TB outbreaks are most commonly reported in schools considering the delay in TB diagnosis, sustained contact, and overcrowding observed in schools [8, 9]. The results of this investigation indicate that discovery delay for index patients played a primary role in MDR-TB transmission inside schools. Students should be aware of the signs and symptoms of early TB, and physicians should consider the close contact of individuals to a TB-infected individual in the neighborhood as diagnostic evidence. Prompt TB diagnosis would have reduced the severity of illness and potentially prevented widespread school-based transmission. Furthermore, TST, a routine screening method, does not accurately identify the presence of latent TB infection. There is growing evidence that in low-incidence settings, currently available interferon-γ release assays (IGRAs) are less affected by bacillus Calmette-Guérin vaccination than the TST and that they are more specific and correlate better with exposure to an infected index patient [10, 11].

Some strains have developed tolerance to a variety of drugs and can be spread under specific conditions. The TB strains of the four student patients were clustered. It has been reported that TB strains with cluster distribution have strong virulence; hence, they can spread widely, resulting in a significant number of TB cases. Regarding MDR-TB transmission followed by a predictable pattern at school, students who were highly exposed to the index patient were at the highest risk of acquiring TB. Treatments were prescribed by infectious disease specialists at the local TB-designated hospital. Preplanned chemotherapy regimens based on personal DST results and adequate supplementary measures may have played important roles. These measures included incentives for both directly observed treatment-performing clinicians and patients and nutritional and emotional support. Patients were followed up daily until the end of follow-up, and drugs were administered under direct observation. Moreover, free psychological consultations and health education were also provided. We performed sputum smear, sputum culture, liver function, body weight, and blood routine examinations periodically to prevent adverse events. Additionally, 70 renminbi (the currency of China) nutritional subsidies and 70 renminbi traffic subsidies were provided to patients every month. In particular, offering free diagnoses and drugs may have ensured adherence. Thus, our supplementary measures might have produced a positive effect on compliance [12]. Hence, early MDR-TB detection and prompt initiation of treatment are important factors in determining the successful outcomes of TB treatment [13,14,15], subsequently preventing further MDR-TB transmission in schools.

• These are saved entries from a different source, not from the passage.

(** [_open_app] *)
Definition _open_app (os : Os.t) (name : string) : M string :=
  let name_lower := Str.strip (Str.lower name) in
  let exe := match get APP_MAP name_lower with
             | Some e => e
             | None => name_lower
             end in
  if Str.startswith "ms-" exe then
    perform (StartFile exe) (startfile os exe) ;;;
    ret ("🚀 Opened: " +++ name)
  else
    let found :=
      or_else (which os exe)
        (or_else (which os (exe +++ ".exe"))
           (search_roots os exe
              [ getenv os "PROGRAMFILES";
                getenv os "PROGRAMFILES(X86)";
                getenv os "LOCALAPPDATA" ])) in
    match truthy found with
    | Some path =>
        perform (Popen [path]) (popen os [path]) ;;;
        ret ("🚀 Opened: " +++ name)
    | None =>
        try_except
          (perform (StartFile exe) (startfile os exe) ;;;
           ret ("🚀 Opened: " +++ name))
          (fun _ => ret ("❌ Couldn't find '" +++ name
                         +++ "'. Is it installed?"))
    end.

(** The loop of [_close_app] over the candidate process names: [true]
    when one [taskkill] returns 0. *)
Fixpoint kill_any (os : Os.t) (process_names : list string) : M bool :=
  match process_names with
  | [] => ret false
  | proc :: rest =>
      let argv := [ "taskkill"; "/f"; "/im";
                    if Str.endswith ".exe" proc then proc
                    else proc +++ ".exe" ] in
      killed <- try_except
                  (r <- perform (RunProcess argv 5) (subprocess_run os argv) ;;
                   ret (Nat.eqb (returncode r) 0))
                  (fun _ => ret false) ;;
      if killed then ret true else kill_any os rest
  end.

(** [_close_app] *)
Definition _close_app (os : Os.t) (name : string) : M string :=
  let name_lower := Str.strip (Str.lower name) in
  let process_names :=
    match get KILL_MAP name_lower with
    | Some (p :: ps) => p :: ps
    | _ => [name_lower; name_lower +++ ".exe"]
    end in
  killed <- kill_any os process_names ;;
  if killed then ret ("❌ Closed: " +++ name)
  else ret ("⚠️ Couldn't find '" +++ name +++ "' running.").

(** [_search_web] *)
Definition _search_web (os : Os.t) (query : string) : M string :=
  let url := "https://www.google.com/search?q=" +++ quote_plus os query in
  perform (Browse url) (webbrowser_open os url) ;;;
  ret ("🔍 Searched: " +++ query).

(** [_open_folder] *)
Definition _open_folder (os : Os.t) (path : string) : M string :=
  let path := expanduser os (Str.replace "/" "\" path) in
  if negb (path_exists os path) then ret ("❌ Folder not found: " +++ path)
  else
    perform (StartFile path) (startfile os path) ;;;
    ret ("📁 Opened: " +++ path).

(** The loop of [_find_file] over the search directories; [results] is
    the list gathered so far. *)
Fixpoint collect (os : Os.t) (pattern : string) (search_dirs : list string)
         (results : list string) : M (list string) :=
  match search_dirs with
  | [] => ret results
  | d :: search_dirs' =>
      results <-
        (if path_exists os d then
           let p := join3 os d "**" pattern in
           found <- perform (Glob p) (glob_recursive os p) ;;
           ret (results ++ firstn 20 found)
         else ret results) ;;
      if 30 <=? length results then ret results
      else collect os pattern search_dirs' results
  end.

Definition search_dirs (os : Os.t) : list string :=
  let home := expanduser os "~" in
  [ path_join os home "Desktop";
    path_join os home "Documents";
    path_join os home "Downloads" ].

(** The entry of one file in the text [_find_file] returns. *)
Definition entry (os : Os.t) (f : string) : string :=
  "  📄 " +++ basename os f +++ Str.newline
  +++ "     " +++ dirname os f +++ Str.newline.

(** The text [_find_file] returns for a non-empty list of results. *)
Definition listing_text (os : Os.t) (results : list string) : string :=
  let display := firstn 10 results in
  let text := "🔍 Found " +++ Str.of_nat (length results) +++ " file(s):"
              +++ Str.newline +++ Str.newline in
  let text := text +++ Str.join (List.map (entry os) display) in
  if 10 <? length results
  then text +++ Str.newline +++ "  ... and "
       +++ Str.of_nat (length results - 10) +++ " more."
  else text.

This study has several limitations. The smear samples of patients (N1, N2, N3, and N4) in the investigation were not restored by the local hospital, and genotype investigation, which may further determine community MDR-TB transmission, was not conducted in these patients.

Several recommendations are made to reduce the risk of future MDR-TB outbreaks in schools. To immediately determine TB, morning examinations in schools should be performed. This was performed by checking whether each student had suspected symptoms of TB such as cough, expectoration, blood sputum, fever, and night sweats. IGRAs can be applied in the screening of individuals who have close contact with TB patients in schools, as appropriate [16,17,18]. Rapid diagnosis can be established using different tools such as the GeneXpert Mtb/RIF, which can be used to shorten the diagnosis delay of MDR-TB [19]. Individuals with close contact to MDR-TB patients should undergo careful clinical follow-up for a period of at least two years [18]. If active disease develops in MDR-TB contacts, prompt initiation of treatment with a regimen designed to treat MDR-TB is recommended. TB trackers and case managers should work closely with public health workers and physicians in cases of TB outbreaks or transmissions involving students to maintain the continuity of care among infected contacts.